2.3.2.1. In het verweerschrift heeft het college betoogd dat op grond van de resultaten uit het rapport het niet aannemelijk is dat met de toepassing van de in artikel 25c van de planvoorschriften neergelegde wijzigingsbevoegdheid archeologische waarden zullen worden aangetast. Het college deelt de conclusie uit het rapport dat er geen vervolgonderzoek nodig is. In dat verband verzoekt het college om vernietiging van het bestreden besluit ten aanzien van dit onderdeel.
Hieruit volgt, en de Afdeling ziet geen aanleiding voor een andersluidend oordeel, dat artikel 25c van de planvoorschriften niet in strijd met een goede ruimtelijke ordening moet worden geacht. Door niettemin om deze reden goedkeuring aan dit planonderdeel te onthouden heeft het college gehandeld in strijd met artikel 28, tweede lid, van de WRO in samenhang met artikel 10:27 van de Algemene wet bestuursrecht.
Het beroep is gegrond, zodat het bestreden besluit in zoverre dient te worden vernietigd.

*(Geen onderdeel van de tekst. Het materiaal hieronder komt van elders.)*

Definition set_outer (v : option handle) (s : UCSymbol) : UCSymbol :=
  {| class := class s; id := id s; typeFlags := typeFlags s; outer := v;
     next := next s; containingStruct := containingStruct s; extendsType :=
     extendsType s; super := super s; children := children s; overriddenState
     := overriddenState s; ignoreRefs := ignoreRefs s; value := value s |}.

Definition set_next (v : option handle) (s : UCSymbol) : UCSymbol :=
  {| class := class s; id := id s; typeFlags := typeFlags s; outer := outer
     s; next := v; containingStruct := containingStruct s; extendsType :=
     extendsType s; super := super s; children := children s; overriddenState
     := overriddenState s; ignoreRefs := ignoreRefs s; value := value s |}.

Definition set_containingStruct (v : option handle) (s : UCSymbol) : UCSymbol :=
  {| class := class s; id := id s; typeFlags := typeFlags s; outer := outer
     s; next := next s; containingStruct := v; extendsType := extendsType s;
     super := super s; children := children s; overriddenState :=
     overriddenState s; ignoreRefs := ignoreRefs s; value := value s |}.

Definition set_extendsType (v : option UCObjectTypeSymbol) (s : UCSymbol) : UCSymbol :=
  {| class := class s; id := id s; typeFlags := typeFlags s; outer := outer
     s; next := next s; containingStruct := containingStruct s; extendsType :=
     v; super := super s; children := children s; overriddenState :=
     overriddenState s; ignoreRefs := ignoreRefs s; value := value s |}.

Definition set_super (v : option handle) (s : UCSymbol) : UCSymbol :=
  {| class := class s; id := id s; typeFlags := typeFlags s; outer := outer
     s; next := next s; containingStruct := containingStruct s; extendsType :=
     extendsType s; super := v; children := children s; overriddenState :=
     overriddenState s; ignoreRefs := ignoreRefs s; value := value s |}.

Definition set_children (v : option handle) (s : UCSymbol) : UCSymbol :=
  {| class := class s; id := id s; typeFlags := typeFlags s; outer := outer
     s; next := next s; containingStruct := containingStruct s; extendsType :=
     extendsType s; super := super s; children := v; overriddenState :=
     overriddenState s; ignoreRefs := ignoreRefs s; value := value s |}.

Definition set_overriddenState (v : option handle) (s : UCSymbol) : UCSymbol :=
  {| class := class s; id := id s; typeFlags := typeFlags s; outer := outer
     s; next := next s; containingStruct := containingStruct s; extendsType :=
     extendsType s; super := super s; children := children s; overriddenState
     := v; ignoreRefs := ignoreRefs s; value := value s |}.

Definition set_ignoreRefs (v : option (list UCSymbolRef)) (s : UCSymbol) : UCSymbol :=
  {| class := class s; id := id s; typeFlags := typeFlags s; outer := outer
     s; next := next s; containingStruct := containingStruct s; extendsType :=
     extendsType s; super := super s; children := children s; overriddenState
     := overriddenState s; ignoreRefs := v; value := value s |}.

Definition set_value (v : option Z) (s : UCSymbol) : UCSymbol :=
  {| class := class s; id := id s; typeFlags := typeFlags s; outer := outer
     s; next := next s; containingStruct := containingStruct s; extendsType :=
     extendsType s; super := super s; children := children s; overriddenState
     := overriddenState s; ignoreRefs := ignoreRefs s; value := v |}.

(** [new C (name, range)]: a symbol object with no links yet. *)
Definition UCSymbol_new (c : SymbolClass) (i : Identifier) (flags : Z) : UCSymbol :=
  {| class := c; id := i; typeFlags := flags; outer := None; next := None;
     containingStruct := None; extendsType := None; super := None;
     children := None; overriddenState := None; ignoreRefs := None;
     value := None |}.

(** The store of symbol objects. *)
Abbreviation store := (gmap positive UCSymbol).

(** Reading a field of the object behind a handle. *)
Definition field {A} (f : UCSymbol → option A) (σ : store) (h : handle) : option A :=
  σ !! h ≫= f.

(** Assigning to a field of the object behind a handle. *)
Definition assign (f : UCSymbol → UCSymbol) (h : handle) (σ : store) : store :=
  alter f h σ.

2.3.2.2. In het verweerschrift heeft het college de Afdeling verzocht toepassing te geven aan de in artikel 8:72, vierde lid, van de Algemene wet bestuursrecht gegeven bevoegdheid.
Gelet op hetgeen in 2.3.2.1. is overwogen en nu niet is gebleken van belangen van derden die aan de goedkeuring van het in geding zijnde planonderdeel in de weg staan, ziet de Afdeling aanleiding om met toepassing van artikel 8:72, vierde lid, van de Algemene wet bestuursrecht, zelfvoorziend goedkeuring te verlenen aan artikel 25c van de planvoorschriften.

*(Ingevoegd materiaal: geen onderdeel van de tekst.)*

(** * MANGABubbleOCR: the greedy decode scripts

    A shallow embedding of [scripts/tokenid_debug3.py] and
    [scripts/tokenid_debug4.py]: turning a token sequence into text
    ([decode_tokens]), picking the next token from the last logits row, the
    bounded greedy loop with its early stop on the end marker, and the
    command-line entry points with their handling of missing files.

    Python integers are [Z], Python lists are [list], [str] is [string].
    Code that can raise returns [Exc A], the class of the exception or the
    value.  Code that prints, calls the model or exits runs in [M], which
    also records what was printed and every inference call that was made. *)

From Stdlib Require Import ZArith List String Ascii Bool Lia.
From Stdlib Require Import DecimalString DecimalZ DecimalPos.
From Stdlib Require Import QArith Qround Qabs Qpower.
From Stdlib Require Import Reals Lra.
Import ListNotations.

Open Scope Z_scope.

(** ** Python values and exceptions *)

(** An exception raised by library code or by an operation of the language
    is recorded by the name of its class; code that can raise returns the
    class name or its value. *)
Definition Exc (A : Type) : Type := (string + A)%type.

Definition IndexError : string := "IndexError".
Definition KeyError : string := "KeyError".
Definition ValueError : string := "ValueError".
Definition FileNotFoundError : string := "FileNotFoundError".

Definition exc_bind {A B : Type} (m : Exc A) (k : A -> Exc B) : Exc B :=
  match m with
  | inl e => inl e
  | inr a => k a
  end.

(** [len(l)] *)
Definition len {A : Type} (l : list A) : Z := Z.of_nat (List.length l).

(** [l[i]] on a Python list: a negative index counts from the end, and an
    index outside [-len(l), len(l)) raises [IndexError]. *)
Definition py_getitem {A : Type} (l : list A) (i : Z) : Exc A :=
  let j := if i <? 0 then i + len l else i in
  if (0 <=? j) && (j <? len l) then
    match nth_error l (Z.to_nat j) with
    | Some x => inr x
    | None => inl IndexError
    end
  else inl IndexError.

(** [str(t)] of an integer, which is also what an f-string's [{t}] gives:
    the decimal numeral, with a leading minus sign when negative. *)
Definition str (t : Z) : string := NilZero.string_of_int (Z.to_int t).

2.4. Het college dient op na te melden wijze in de proceskosten van [appellant sub 2] te worden veroordeeld.
Ten aanzien van [appellante sub 1] bestaat voor een proceskostenveroordeling geen aanleiding.

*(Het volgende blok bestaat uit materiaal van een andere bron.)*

(** X29: the text a failed [ResultContainsAssertion] or
    [ResultMatchesAssertion] reports as actual is the result text itself
    when that has at most 200 characters, and otherwise its first 200
    characters followed by "...", so it is never longer than 203
    characters; a passing check reports no actual text. *)
Theorem failure_report_is_clipped :
  forall (c : ResultContainsAssertion.t) (m : ResultMatchesAssertion.t)
         (o : ToolCallResult),
    match actual (ResultContainsAssertion.check c o) with
    | Some a =>
        passed (ResultContainsAssertion.check c o) = false
        /\ String.length a <= 203
        /\ (String.length (Outcome.text o) <= 200 -> a = Outcome.text o)
        /\ (200 < String.length (Outcome.text o) ->
            a = String.substring 0 200 (Outcome.text o) ++ "..."
            /\ String.length (String.substring 0 200 (Outcome.text o)) = 200
            /\ String.prefix (String.substring 0 200 (Outcome.text o)) (Outcome.text o)
               = true)
    | None => passed (ResultContainsAssertion.check c o) = true
    end
    /\ match actual (ResultMatchesAssertion.check m o) with
       | Some a =>
           passed (ResultMatchesAssertion.check m o) = false
           /\ String.length a <= 203
           /\ (String.length (Outcome.text o) <= 200 -> a = Outcome.text o)
           /\ (200 < String.length (Outcome.text o) ->
               a = String.substring 0 200 (Outcome.text o) ++ "..."
               /\ String.length (String.substring 0 200 (Outcome.text o)) = 200
               /\ String.prefix (String.substring 0 200 (Outcome.text o))
                    (Outcome.text o) = true)
       | None => passed (ResultMatchesAssertion.check m o) = true
       end.
Proof.
  intros c m o. destruct (clip_bound (Outcome.text o)) as [B W].
  pose proof (clip_long (Outcome.text o)) as L. split.
  - unfold ResultContainsAssertion.check. cbv zeta.
    destruct (if ResultContainsAssertion._case_sensitive c then _ else _);
      cbn; [reflexivity | repeat split; try assumption; now apply L].
  - unfold ResultMatchesAssertion.check. cbv zeta.
    destruct (re_search _ _ _); cbn;
      [reflexivity | repeat split; try assumption; now apply L].
Qed.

De Afdeling bestuursrechtspraak van de Raad van State
Recht doende in naam der Koningin:
I. verklaart het beroep van [appellant sub 2] gegrond;
II. vernietigt het besluit van het college van 6 februari 2007, kenmerk 1213747, voor zover daarbij goedkeuring is onthouden aan artikel 25c van de planvoorschriften;
III. verleent goedkeuring aan artikel 25c van de planvoorschriften;
IV. bepaalt dat deze uitspraak in zoverre in de plaats treedt van het besluit van 6 februari 2007;
V. verklaart het beroep van [appellante sub 1] ongegrond;
VI. veroordeelt het college tot vergoeding van bij [appellant sub 2] in verband met de behandeling van het beroep opgekomen proceskosten tot een bedrag van € 2.612,05 (zegge: tweeduizend zeshonderdtwaalf euro en vijf cent); het dient door de provincie Noord-Brabant aan [appellant sub 2] onder vermelding van het zaaknummer te worden betaald;
VII. gelast dat de provincie Noord-Brabant aan [appellant sub 2] het door hem voor de behandeling van het beroep betaalde griffierecht ten bedrage van € 143,00 (zegge: honderddrieënveertig euro) vergoedt.
Aldus vastgesteld door mr. R.J. Hoekstra, lid van de enkelvoudige kamer, in tegenwoordigheid van mr. S.H. Nienhuis, ambtenaar van Staat.